We in Plaid Cymru welcome the recommendations of the affordable housing review, and there is considerable overlap with their proposals and our proposals, which we published back in February this year. So, we're pleased to see that the Government is accepting the recommendations as well. We are particularly pleased with the recommendations that more attention should be given to the requirements of people with disabilities, and other needs should be part of the local housing market assessments. We're also pleased about the focus on improving standards of new builds with minimum space requirements, and also the recommendation of making new homes close to zero carbon by 2021. You've pretty much accepted all of these recommendations, subject to the building regulations review. I'm also aware—and you mentioned this in your statement—that you are soon to receive a report with recommendations for decarbonising the existing housing stock, and I look forward to hearing your response to that report.

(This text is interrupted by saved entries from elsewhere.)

(* ===== verification/Sockets.v ===== *)
(** * Opening and closing sockets

    Models the rest of include/itf/net.hpp and src/net.cpp, in its POSIX branches:
    connecting, binding, accepting, closing and moving. What the system calls answer
    for one address is a record, [Candidate] or [BindCandidate]; the descriptors the
    process has open are a set, into which opening puts a handle and from which
    closing takes it. The theorem of the file is that no path leaks a descriptor. *)

From S2P Require Import Prelude Bytes Codec Net Tools.
From stdpp Require Import strings gmap.
#[local] Open Scope Z_scope.
Import Datatypes.

Definition kInvalidHandle : Z := -1.

(** The descriptors that are open. *)
Abbreviation Handles := (gset Z).

Definition is_valid (handle : Z) : bool := handle ≠? kInvalidHandle.

Definition close_native (handle : Z) (handles : Handles) : Handles :=
  if negb (is_valid handle) then handles else handles ∖ {[handle]}.

(** [socket] and [accept] open the handle they answer. *)
Definition opened (handle : Z) (handles : Handles) : Handles :=
  if is_valid handle then {[handle]} ∪ handles else handles.

(** The two calls of [set_blocking]: whether each succeeds. *)
Record FlagCalls := MkFlagCalls { fc_get : bool; fc_set : bool }.

Definition set_blocking (calls : FlagCalls) : Status :=
  if negb (fc_get calls) then Failure StatusCode.IoError
  else if negb (fc_set calls) then Failure StatusCode.IoError
  else Success tt.

(** The time that [wait_socket] gives [select]: seconds and microseconds. *)
Definition select_timeout (timeout_nanos : Z) : Z * Z :=
  let bounded := clamp_select_timeout timeout_nanos in
  (Z.quot bounded 1000000000, Z.quot (Z.rem bounded 1000000000) 1000).

(** [wait_socket], when [select] answers [selected] for that time. *)
Definition wait_socket (handle : Z) (timeout_nanos : Z) (selected : Z * Z → Z) : Z :=
  if negb (is_valid handle) then -1 else selected (select_timeout timeout_nanos).

Inductive Family : Type := Inet | Inet6 | OtherFamily.

(** An address: its family, what [inet_ntop] makes of it, and its port. *)
Record Endpoint := MkEndpoint { en_family : Family; en_text : option string; en_port : Z }.

Definition format_endpoint (e : Endpoint) : string :=
  match en_family e with
  | OtherFamily => "unknown"
  | _ => match en_text e with None => "unknown" | Some host => (host +:+ ":" +:+ number (en_port e)) end
  end.

(** The port of an address of a known family, as [local_port], [remote_port] and
    [bind] read it. *)
Definition port_of (answer : option Endpoint) : Z :=
  match answer with
  | Some e => match en_family e with OtherFamily => 0 | _ => en_port e end
  | None => 0
  end.

(** ** Streams *)

Record Stream := MkStreamHandle { sm_handle : Z; sm_peer : string }.

Definition no_stream : Stream := MkStreamHandle kInvalidHandle "".
Definition stream_valid (s : Stream) : bool := sm_handle s ≠? kInvalidHandle.
(** [{key: round(value, 2) for key, value in readings.items()}] *)
Fixpoint round_all (d : Dict) : Res Dict :=
  match d with
  | [] => Ok []
  | (k, Num q) :: d' => let? r := round_all d' in Ok ((k, Num (round2 q)) :: r)
  | (_, Blank) :: _ => Raise TypeError
  end.

Definition get_readings : M Dict :=
  try_except
    (let readings := @nil (string * Cell) in
     enable_sensors ;;
     p <- read_pair IRtemperature ;;
     let readings := dict_set (dict_set readings "ir_temp" (Num (fst p))) "ir" (Num (snd p)) in
     p <- read_pair humidity ;;
     let readings := dict_set (dict_set readings "humidity_temp" (Num (fst p))) "humidity" (Num (snd p)) in
     p <- read_pair barometer ;;
     let readings := dict_set (dict_set readings "baro_temp" (Num (fst p))) "pressure" (Num (snd p)) in
     v <- read_one lightmeter ;;
     let readings := dict_set readings "light" (Num v) in
     disable_sensors ;;
     lift (round_all readings))
    is_BTLEException
    (fun _ => ret []).


(** [reconnect(tag)]: the exception of a failed connect is re-raised. *)
Definition reconnect : M unit :=
  try_except tag_connect is_Exception (fun e => raise e).

(** [login_open_sheet(...)]: any failure ends in [sys.exit(1)]. *)
Definition login_open_sheet : M nat :=
  try_except gspread_open is_Exception (fun _ => raise (SystemExit 1)).

(** The "Remove erroneous readings" block of [append_readings] (lines
    162-166), which mutates [readings] in place. *)
Definition remove_erroneous (readings : Dict) : Res Dict :=
  let? ht := getitem readings "humidity_temp" in
  let? it := getitem readings "ir_temp" in
  let? lo := py_sub it 2 in
  let? c1 := py_lt ht lo in
  let? c := (if c1 then Ok true
             else let? ht := getitem readings "humidity_temp" in
                  let? it := getitem readings "ir_temp" in
                  let? hi := py_add it 2 in
                  py_gt ht hi) in
  let readings := if c then dict_set readings "humidity_temp" Blank else readings in
  let? h := getitem readings "humidity" in
  let? c2 := py_lt h (Num 1) in
  let? c' := (if c2 then Ok true
              else let? h := getitem readings "humidity" in py_gt h (Num 99)) in
  Ok (if c' then dict_set readings "humidity" Blank else readings).
(** * Mock generator of expo-modules-test-core: type mapping and declaration building

    Shallow embedding of the mock generator (maybeUnwrapSwiftArray,
    isSwiftArray, mapSwiftTypeToTsType, getMockReturnStatements,
    wrapWithAsync, getMockedFunctions, getTypesToMock, getMockedTypes,
    getMockForModule, generateMocks) together with the properties stated
    about it, followed by the resolution of native modules
    (requireNativeModule), the Babel preset (babelPresetExpo, getAliasPlugin,
    hasModule, getBundler) and the open state of the collapsible section of
    the documentation site.

    Strings are sequences of characters.  The generator compares whole
    strings, tests the first and the last character against the ASCII
    brackets and slices by offsets taken from the length of the same
    string, so the width of a character does not enter any result. *)

From Equations Require Import Equations.
From Equations.Prop Require Import Logic.
From Stdlib Require Import String Ascii List Arith Bool Lia.
Import ListNotations.

Local Open Scope string_scope.
Local Open Scope list_scope.
Set Warnings "-register-all".

(** ** String primitives of the host language *)

Module JsString.

(** [String.prototype.startsWith(searchString)]. *)
Definition startsWith (s searchString : string) : bool :=
  String.prefix searchString s.

(** [String.prototype.endsWith(searchString)]: the last
    [searchString.length] characters of [s] are [searchString]. *)
Definition endsWith (s searchString : string) : bool :=
  Nat.leb (String.length searchString) (String.length s)
  && String.eqb
       (String.substring (String.length s - String.length searchString)
                         (String.length searchString) s)
       searchString.

(** [String.prototype.substring(indexStart, indexEnd)]: both indices are
    clamped to the length and swapped when out of order.  A negative
    index clamps to 0, which is what truncated subtraction on [nat]
    yields for [length - 1] on the empty string. *)
Definition substring (s : string) (indexStart indexEnd : nat) : string :=
  let a := Nat.min indexStart (String.length s) in
  let b := Nat.min indexEnd (String.length s) in
  String.substring (Nat.min a b) (Nat.max a b - Nat.min a b) s.

(** Truthiness of a string value: only the empty string is falsy. *)
Definition truthy (s : string) : bool := negb (String.eqb s "").

End JsString.

(** ** Syntax tree nodes built through [ts.factory] *)

(** The members of [ts.SyntaxKind] the generator mentions. *)
Inductive SyntaxKind : Type :=
| AnyKeyword
| StringKeyword
| BooleanKeyword
| NumberKeyword
| VoidKeyword
| ExportKeyword
| AsyncKeyword
| TypeReference
| ArrayType.

Definition SyntaxKind_eqb (a b : SyntaxKind) : bool :=
  match a, b with
  | AnyKeyword, AnyKeyword
  | StringKeyword, StringKeyword
  | BooleanKeyword, BooleanKeyword
  | NumberKeyword, NumberKeyword
  | VoidKeyword, VoidKeyword
  | ExportKeyword, ExportKeyword
  | AsyncKeyword, AsyncKeyword
  | TypeReference, TypeReference
  | ArrayType, ArrayType => true
  | _, _ => false
  end.

(** Type nodes: [createKeywordTypeNode kind],
    [createTypeReferenceNode typeName typeArguments] (the arguments are
    absent unless given) and [createArrayTypeNode elementType]. *)
Inductive TypeNode : Type :=
| KeywordTypeNode (kind : SyntaxKind)
| TypeReferenceNode (typeName : string) (typeArguments : option (list TypeNode))
| ArrayTypeNode (elementType : TypeNode).

(** The [kind] tag of a type node. *)
Definition kind (n : TypeNode) : SyntaxKind :=
  match n with
  | KeywordTypeNode k => k
  | TypeReferenceNode _ _ => TypeReference
  | ArrayTypeNode _ => ArrayType
  end.

(** ** The type mapper *)

Definition maybeUnwrapSwiftArray (type : string) : string :=
  let isArray := JsString.startsWith type "[" && JsString.endsWith type "]" in
  if negb isArray then type
  else
    let innerType := JsString.substring type 1 (String.length type - 1) in
    innerType.

Definition isSwiftArray (type : string) : bool :=
  JsString.startsWith type "[" && JsString.endsWith type "]".

(** Length of a slice taken inside the string. *)
Lemma substring_length (s : string) (n m : nat) :
  n + m <= String.length s ->
  String.length (String.substring n m s) = m.
Proof.
  revert n m; induction s as [|c s IH]; intros n m Hle; simpl in *.
  - assert (n = 0) by lia; assert (m = 0) by lia; subst; reflexivity.
  - destruct n as [|n].
    + destruct m as [|m]; simpl; [reflexivity|].
      f_equal. apply IH. lia.
    + apply IH. lia.
Qed.

(** A string that opens with a bracket and closes with one has at least
    two characters. *)
Lemma isSwiftArray_length (type : string) :
  isSwiftArray type = true -> 2 <= String.length type.
Proof.
  unfold isSwiftArray, JsString.startsWith, JsString.endsWith.
  destruct type as [|a [|b t]]; [discriminate| |simpl; lia].
  destruct a as [[] [] [] [] [] [] [] []]; vm_compute; discriminate.
Qed.

(** Stripping one bracket pair removes exactly two characters. *)
Lemma maybeUnwrapSwiftArray_length (type : string) :
  isSwiftArray type = true ->
  String.length (maybeUnwrapSwiftArray type) = String.length type - 2.
Proof.
  intros H. pose proof (isSwiftArray_length type H) as Hlen.
  unfold maybeUnwrapSwiftArray. unfold isSwiftArray in H. rewrite H. simpl.
  unfold JsString.substring.
  rewrite substring_length; lia.
Qed.

Lemma maybeUnwrapSwiftArray_shrinks (type : string) :
  isSwiftArray type = true ->
  String.length (maybeUnwrapSwiftArray type) < String.length type.
Proof.
  intros H. rewrite (maybeUnwrapSwiftArray_length type H).
  pose proof (isSwiftArray_length type H). lia.
Qed.

(** The [switch] over the recognised Swift type names. *)
Definition switchSwiftType (type : string) : TypeNode :=
  if String.eqb type "unknown" then KeywordTypeNode AnyKeyword
  else if String.eqb type "String" then KeywordTypeNode StringKeyword
  else if String.eqb type "Bool" then KeywordTypeNode BooleanKeyword
  else if String.eqb type "Int" then KeywordTypeNode NumberKeyword
  else if String.eqb type "Float" then KeywordTypeNode NumberKeyword
  else if String.eqb type "Double" then KeywordTypeNode NumberKeyword
  else TypeReferenceNode type None.

Equations mapSwiftTypeToTsType (type : string) : TypeNode
  by wf (String.length type) lt :=
  mapSwiftTypeToTsType type with negb (JsString.truthy type) => {
    | true := KeywordTypeNode VoidKeyword
    | false with inspect (isSwiftArray type) => {
      | exist _ true isArr :=
          ArrayTypeNode (mapSwiftTypeToTsType (maybeUnwrapSwiftArray type))
      | exist _ false _ := switchSwiftType type } }.
Next Obligation.
  apply maybeUnwrapSwiftArray_shrinks; assumption.
Qed.

(** The call [mapSwiftTypeToTsType(x)] where [x] may be absent
    ([types?.returnType]): [!type] holds for [undefined], so the first
    branch is taken. *)
Definition mapSwiftTypeToTsType_opt (type : option string) : TypeNode :=
  match type with
  | None => KeywordTypeNode VoidKeyword
  | Some type => mapSwiftTypeToTsType type
  end.

(** ** Expressions, statements and declarations *)

Inductive Expression : Type :=
| NullLiteral
| StringLiteral (text : string)
| FalseLiteral
| NumericLiteral (text : string)
| ArrayLiteralExpression (elements : list Expression).

Inductive Statement : Type :=
| ReturnStatement (expression : Expression).

(** [createToken kind]. *)
Definition Token : Type := SyntaxKind.
Definition createToken (k : SyntaxKind) : Token := k.

(** [createBlock statements multiLine]. *)
Record Block : Type := createBlock {
  statements : list Statement;
  multiLine : bool
}.
(** A property kept by every iteration holds when the loop ends. *)
Lemma batchLoop_invariant (P : AIAnalyzer.BatchState S -> Prop) :
  (forall i st, P st -> P (iteration i st)) ->
  forall fuel i st st', batchLoop fuel i st = Some st' -> P st -> P st'.
Proof.
  intros Hstep. induction fuel as [|fuel IH]; intros i st st'; cbn [AIAnalyzer.batchLoop];
    destruct (Nat.leb _ _); try done; try (by intros [= <-]).
  intros H HP. eapply IH; [exact H|]. by apply Hstep.
Qed.

End AnalyzerBatch.

(** X1. When the classifier call on a transcript that is not blank fails, or
    its answer cannot be parsed, analyzeSalesConversation issues that one
    request and returns the empty analysis of the conversation with four
    fields overridden: error is the failure's message, aiModelUsed is 'error',
    analysisConfidence is 0.1 and processingTimeMs is the time the request
    took; every other field is that of the empty analysis. *)
Theorem classifier_failure_gives_annotated_empty_analysis
    (OPENAI_MODEL : JsValue) (systemPrompt : string)
    (openai : AIAnalyzer.Request -> AIAnalyzer.Reply) (elapsed : AIAnalyzer.Request -> Z)
    (s jid : string) (e : JsError) :
  let req := AIAnalyzer.mkRequest (AIAnalyzer.modelUsed OPENAI_MODEL) systemPrompt
               (AIAnalyzer.buildAnalysisPrompt s) in
  all_space s = false ->
  openai req = AIAnalyzer.ApiError e \/ openai req = AIAnalyzer.Malformed e ->
  exists r,
    AIAnalyzer.analyzeSalesConversation OPENAI_MODEL systemPrompt openai elapsed (VStr s) jid
    = ([req], Normal r)
    /\ get r "error" = VStr (message e)
    /\ get r "aiModelUsed" = VStr "error"
    /\ get r "analysisConfidence" = VNum 0.1
    /\ get r "processingTimeMs" = VNum (inject_Z (elapsed req))
    /\ forall k,
         k ∉ ["error"; "processingTimeMs"; "aiModelUsed"; "analysisConfidence"] ->
         r !! k = AIAnalyzer.getEmptyAnalysis jid !! k.
Proof.
  intros req Hs Hr. rewrite analyze_nonblank by done. fold req.
  eexists. split; [reflexivity|].
  assert (H : forall k,
    k ∉ ["error"; "processingTimeMs"; "aiModelUsed"; "analysisConfidence"] ->
    (<["error" := VStr (message e)]>
       (<["processingTimeMs" := VNum (inject_Z (elapsed req))]>
          (<["aiModelUsed" := VStr "error"]>
             (<["analysisConfidence" := VNum 0.1]> (AIAnalyzer.getEmptyAnalysis jid)))))
      !! k = AIAnalyzer.getEmptyAnalysis jid !! k).
  { intros k Hk. repeat (apply not_elem_of_cons in Hk as [? Hk]).
    by rewrite !lookup_insert_ne. }
  destruct Hr as [-> | ->]; (repeat split; [js_lookup; reflexivity..|exact H]).
Qed.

I'd like to ask you, Minister: do you accept that, in order to really achieve the outcomes of these recommendations here, that is going to require a fundamental change in how the planning system works? Clearly, social housing has a role to play in terms of delivering these new units, and therefore should be far more involved at the LDP stage of planning. Furthermore, I'd like to ask whether you think the planning of public services to serve these new communities needs to play a more central role in these local developments. We achieve nothing by building homes without the communities that we need to go with them.
I'd also like to ask whether you think the developments that we've seen over the last decade have taken a step backwards. How many of these developments have been characterised by large developers using their monopoly power to exploit consumers with leasehold homes, estates going unfinished and being unfinished for years, and all the broken promises of affordable homes, new facilities via section 106 agreements and so on? Will you therefore act more urgently to prevent these problems characterising the developments that are currently going through the planning system, as the timescale of you implementing the recommendations of this report won't prevent those current developments also being characterised by this problem?
Furthermore, you'll be aware that some local authorities are reviewing and updating their local development plans. Can you confirm that those local authorities should now be doing this work, based on the principles that you'll be formalising in the various new standards and guidelines that you'll be producing as a result of accepting this report?
Finally, the panel recommends that Help to Buy should be focused more on first-time buyers with properties of a lower price. Your response says you cannot accept or decline the recommendation until you're clearer about the funding situation for this. But can I ask whether you accept the principle that a scheme subsidising homes being sold for over £200,000 to people who are already on the housing ladder should not be considered as counting towards an affordable homes target, as the panel clearly agrees that this is distorting?